No te voy a mentir, algunos dicen que hay mucha presión en la hora que te dan. Que cuando llega el momento de pagar, no te dan tregua. A mí me gusta disfrutar de la sobremesa, así que ese punto es un poco rollo. Pero si solo quieres probar varios platos y no te importa apretar el paso, entonces es perfecto. Aunque hay quien se ha quejado del ambiente, yo creo que todo depende de las mesas que toques.
¿Y para un grupo de amigos? Te diría que es ideal, siempre y cuando todos estéis de acuerdo en el ritmo. Si buscas un lugar para reírte, hacer mil brindis y disfrutar de una sobremesa eterna, tal vez prefieras otro sitio. Pero si lo que quieres es cenar rico y pasar un rato agradable, ¡definitivamente es una gran opción! Eso sí, no te olvides de hacer una reserva, porque suele llenarse.
Cuál es la calificación actual de Ochenta Grados en Restaurant Guru
Lo de Ochenta Grados en Pozuelo es una pasada, de verdad. Cinco estrellas merecidas. La comida está buenísima y los platos son bastante elaborados sin que tu bolsillo sufra demasiado. 30-40 € por persona y te vas con la tripa llena y sonriendo. Te aconsejo que pidas de poco en poco, porque la comida va saliendo al vuelo y te puedes perder entre tanta delicia. El huevo trufado es un must, no te lo puedes dejar pasar. También puedes probar la hamburguesa cantonesa y el mollete de pulled pork, que están muy buenos. Los postres no destacaron tanto para nosotros, pero para gustos, colores.
Y hablando del servicio, la camarera Rosario es un encanto. La chica es muy atenta y simpática, lo que hace que te sientas como en casa. Volver al Ochenta Grados es casi un hecho. El ambiente también es genial, ideal para una cena tranquila después de un día ajetreado. Si lo que buscas es un sitio para cenar bien, este es tu lugar. Lo elegimos para celebrar un aniversario y no pudimos tomar mejor decisión.
El servicio es rápido y aunque a veces puede parecer que tardan un poco, está claro que tienen una cocina bien organizada. Tienen una carta detallada de alérgenos, que siempre se agradece. Ideal si vas en grupo, el ambiente es bajo y puedes conversar sin problema. La calificación actual de Ochenta Grados en Restaurant Guru es de 5 estrellas, y con todo lo que hemos probado, no me sorprende en absoluto. ¡Así que ya sabes, anímate y disfruta!

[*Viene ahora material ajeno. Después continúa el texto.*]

(* ===== verification/Prober.v ===== *)
(** * The reachability prober: [is_socket_open] (src/app/main.py, lines 114-133)

    [is_socket_open(addr)] returns False for [None] and for an address
    without a colon; otherwise, inside one [try], it creates a TCP socket,
    sets the module-wide default timeout to 2 seconds, converts the port
    with [int()], calls [connect_ex] and closes the socket, and answers
    whether [connect_ex] returned 0.  Any exception of that block is logged
    and the function answers False.

    The order of the calls matters: the socket is created before
    [socket.setdefaulttimeout(2.0)], so a socket takes the default that the
    previous call left, and the very first socket of the process has no
    timeout; and [sock.close()] is skipped when [int()] or [connect_ex]
    raises. *)

From S2P Require Import Prelude PyCore Json World.

Module Prober.
Section WithEnv.
Context (E : env).

(** The timeout set by line 125, in milliseconds. *)
Definition probe_default_timeout : Z := 2000.

Definition is_socket_open (addr : option string) : M bool :=
  match addr with
  | None => sret false
  | Some a =>
      let addrs := py_split ":"%char a in
      if length addrs <? 2 then sret false
      else
        try_except
          (let* sock := socket_socket E in
           let* _ := socket_setdefaulttimeout (Some probe_default_timeout) in
           let* port := eval (py_int (nth 1 addrs EmptyString)) in
           let* result := sock_connect_ex E sock (nth 0 addrs EmptyString) port in
           let* _ := sock_close sock in
           sret (bool_decide (result = 0%Z)))
          (fun ex => let* _ := log_error "Unhandled is_socket_open" (Some ex) in sret false)
  end.

(** [probe_cases a] runs [is_socket_open] on every path: it splits on the
  shape of [a.split(":")], the descriptor oracle, [int()], the port
  range and the connection oracle. *)
Local Ltac probe_cases a :=
unfold is_socket_open, try_except, socket_socket, socket_setdefaulttimeout,
  sock_connect_ex, sock_close, log_error, modify, eval, lift, sbind, sret;
cbn; destruct (py_split ":"%char a) as [|?h [|?f ?r]] eqn:?; cbn;
repeat (case_match; unfold set_sock, add_log in *; simpl in *; simplify_eq);
simpl in *.

Local Ltac probe_finish :=
merge_eqs; bool_to_prop; simplify_eq; try case_bool_decide; simplify_eq;
try (eexists _, _, _, _; split_and!; eauto; lia); try lia; try congruence.

(** C10: [is_socket_open] never raises: every failure of the socket
  calls, of [int()] and of the connection ends in [return False]. *)
Theorem is_socket_open_no_raise addr : no_raise (is_socket_open addr).
Proof.
intros w. destruct addr as [a|]; [|eexists; reflexivity].
probe_cases a; eexists; reflexivity.
Qed.

(** C5: [is_socket_open] answers True exactly when the address has a
  host and a port field, [int()] reads the port, the port is in
  [0, 65535], a socket is created, and the connection attempt, made with
  the default timeout in force before the call, returns 0. *)
Theorem is_socket_open_true_iff a w :
fst (is_socket_open (Some a) w) = Ret true <->
exists host field rest port,
  py_split ":"%char a = host :: field :: rest /\ py_int field = Ret port /\
  (0 <= port <= 65535)%Z /\ env_socket_ok E (ss_created (w_sock w)) = true /\
  env_connect E (ss_connects (w_sock w)) (ss_default_timeout (w_sock w)) host port
    = ConnErrno 0.
Proof.
probe_cases a.
all: split; [intros [= Hb] | intros (?&?&?&?&[= <- <- <-]&?&?&?&?)]; probe_finish.
Qed.

(** C11: the call leaves the module's default timeout at 2 s as soon as it
  created a socket, and unchanged otherwise; since the socket is created
  before the default is set, the first socket of a process has none. *)
Theorem is_socket_open_default_timeout a w :
ss_default_timeout (w_sock (snd (is_socket_open (Some a) w))) =
if (2 <=? length (py_split ":"%char a)) && env_socket_ok E (ss_created (w_sock w))
then Some probe_default_timeout else ss_default_timeout (w_sock w).
Proof. probe_cases a; reflexivity. Qed.

(** C12: a socket stays open after the call only when an exception was
  raised after its creation, and then the exception was logged; a
  probe that answers True has closed its socket. *)
Theorem is_socket_open_release a w :
let w' := snd (is_socket_open (Some a) w) in
(ss_unclosed (w_sock w') = ss_unclosed (w_sock w) \/
 (ss_unclosed (w_sock w') = S (ss_unclosed (w_sock w)) /\
  exists e, w_log w' = w_log w ++ [LogError "Unhandled is_socket_open" (Some e)])) /\
(fst (is_socket_open (Some a) w) = Ret true -> ss_unclosed (w_sock w') = ss_unclosed (w_sock w)).
Proof. probe_cases a; split; eauto; discriminate. Qed.

(** The prober does not touch the random generator. *)
Lemma is_socket_open_rng addr w : w_rng (snd (is_socket_open addr w)) = w_rng w.
Proof. destruct addr as [a|]; [probe_cases a|]; reflexivity. Qed.

(** Nor the clock, the seed, the HTTP requests or the Bot API calls. *)
Lemma is_socket_open_io addr : keeps io_part (is_socket_open addr).
Proof. intros w. destruct addr as [a|]; [probe_cases a|]; reflexivity. Qed.

Lemma is_socket_open_draws addr : cost_le draws (is_socket_open addr) 0.
Proof. intros w. unfold draws. rewrite is_socket_open_rng. lia. Qed.

(** What a True answer guarantees about the address, in a form that does
  not mention the state. *)
Definition probe_ok (a : string) : Prop :=
exists host field rest port k t,
  py_split ":"%char a = host :: field :: rest /\ py_int field = Ret port /\
  (0 <= port <= 65535)%Z /\ env_connect E k t host port = ConnErrno 0.

Lemma is_socket_open_ret_spec a :
ret_spec (is_socket_open (Some a)) (fun b => b = true -> probe_ok a).
Proof.
intros w b w' Hrun ->.
assert (Ht : fst (is_socket_open (Some a) w) = Ret true) by now rewrite Hrun.
apply is_socket_open_true_iff in Ht as (host & field & rest & port & ? & ? & ? & _ & ?).
exists host, field, rest, port, (ss_connects (w_sock w)), (ss_default_timeout (w_sock w)).
auto.
Qed.

End WithEnv.
End Prober.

Existen críticas negativas sobre Ochenta Grados
Te cuento que el Ochenta Grados en Pozuelo está bastante bien. Le han dado 4 estrellas y la verdad que la comida está muy buena. Los platos vuelan de la cocina, y eso se agradece. Pero ojo, hay un pequeño pero: te hacen sentir un poco la presión de que tienes que comer en una hora. Al final, nos dieron 30 minutos más, pero esa sensación de reloj no mola tanto, y la experiencia se siente un poco frenética. Es como si tuvieras que correr por la comida.
El ambiente también tiene sus cosas. Tienes mesas bien sentadas, pero luego te topas con mesas con taburetes que no son tan cómodas. En general, lo más positivo es la comida y el servicio. La Hamburguesa Cantonesa en brioche al vapor es un must, ¡te la recomiendo al 100%! Es un lugar a tener en cuenta si andas con prisa, porque por 10-20€ puedes salir bien alimentado.
Por otra parte, la atención de Rosario fue sobresaliente. Nos trató como reyes, súper atenta y rápida, explicando cada plato con ganas. Se nota que disfruta lo que hace y eso suma puntos a la experiencia. Tanto la comida como el servicio nos dejaron un buen sabor de boca, y la verdad, el ambiente estuvo top, así que aquí no hay quejas.
Ahora, sobre las críticas negativas, sí, hay algunas. La presión por el tiempo para comer y el tema de las mesas con taburetes no dejan del todo satisfecho. Pero, si buscas comer rápidamente y disfrutar de buena comida, el Ochenta Grados es un lugar al que puedes volver sin duda. Si te va el rollo de tapear y probar cosas diferentes, ¡este es tu sitio!
Fuente: Información obtenida de la ficha oficial de Google My Business.